--- START ---

Lemma updateResult_open_iff ret p mode rl :
  Action (updateResult ret p mode rl).1 = ACTION_UNSPECIFIED ↔
  Action ret = ACTION_UNSPECIFIED ∧ ∀ ra, access p mode = Some ra → action ra = ACTION_UNSPECIFIED.
Proof.
  unfold updateResult. case_bool_decide as Hd; [simpl; rewrite Hd; split; [discriminate|intros [? _]; discriminate]|].
  destruct mode; simpl; repeat case_bool_decide; simpl;
    (split; [intros ?; split; [congruence|intros ? [=]; subst; congruence]|intros [? Ha]; auto]).
Qed.

Lemma grants_cons user mode grps g p l a :
  grants user mode grps ((g, p) :: l) a ↔
  (is_member grps g user = true ∧ ∃ ra, access p mode = Some ra ∧ action ra = a) ∨
  grants user mode grps l a.
Proof.
  unfold grants. setoid_rewrite elem_of_cons. split.
  - intros (g' & p' & ra & [[= -> ->]|Hin] & Hrest); [left; naive_solver|right; naive_solver].
  - intros [(Hm & ra & Ha)|(g' & p' & ra & Hin & Hrest)]; [exists g, p, ra|exists g', p', ra]; naive_solver.
Qed.

Lemma group_loop_summary user mode rl grps ret l :
  known_perms l → result_ok rl ret →
  loop_summary rl ret (group_loop user mode rl grps ret l) (grants user mode grps l).
Proof.
  revert ret. induction l as [|[g p] l IH]; intros ret Hk Hr.
  { simpl. assert (∀ a, ¬ grants user mode grps [] a) by (unfold grants; set_solver).
    destruct Hr. split_and!; naive_solver. }
  assert (known_perms l) as Hk' by (intros ????; unfold known_perms in Hk; set_solver).
  unfold loop_summary. setoid_rewrite grants_cons. simpl.
  destruct (is_member grps g user) eqn:Hm.
  2:{ destruct (IH ret Hk' Hr) as (H1 & H2 & H3). split_and!; [naive_solver..]. }
  assert (result_ok rl (updateResult ret p mode rl).1) as Hr'.
  { apply updateResult_ok; [|done]. intros ra. apply (Hk g). set_solver. }
  pose proof (updateResult_deny_iff ret p mode rl) as Hd.
  pose proof (updateResult_open_iff ret p mode rl) as Ho.
  destruct (_ && _) eqn:Hb.
  - apply andb_true_iff in Hb as [Hb%bool_decide_eq_true _]. destruct Hr' as [? ->].
    rewrite Hb in *. split_and!; [naive_solver| |done|done]. split; [done|].
    intros [Hu Hg].
    destruct (proj1 Hd eq_refl) as [Hret|(ra & Ha & Hra)]; [congruence|].
    exfalso. apply (Hg ACTION_DENY); [done|]. naive_solver.
  - destruct (IH _ Hk' Hr') as (H1 & H2 & H3 & H4). split_and!; [naive_solver| |done|done].
    rewrite H2, Ho. split.
    + intros [[? Ha] Hg]. split; [done|]. intros a Hne [(_ & ra & ? & <-)|]; naive_solver.
    + intros [? Hg]. split_and!; [done| |naive_solver]. intros ra Ha.
      destruct (decide (action ra = ACTION_UNSPECIFIED)); [done|]. naive_solver.
Qed.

--- END ---

▶ [WHAT YOU SHOULD DO]: Out of the data above, give again only the lines starting at the one holding "(is_member grps g user = true" and ending at the one holding "unfold grants. setoid_rewrite", unchanged.

▶ [ANSWER TO THIS EXERCISE]:
  (is_member grps g user = true ∧ ∃ ra, access p mode = Some ra ∧ action ra = a) ∨
  grants user mode grps l a.
Proof.
  unfold grants. setoid_rewrite elem_of_cons. split.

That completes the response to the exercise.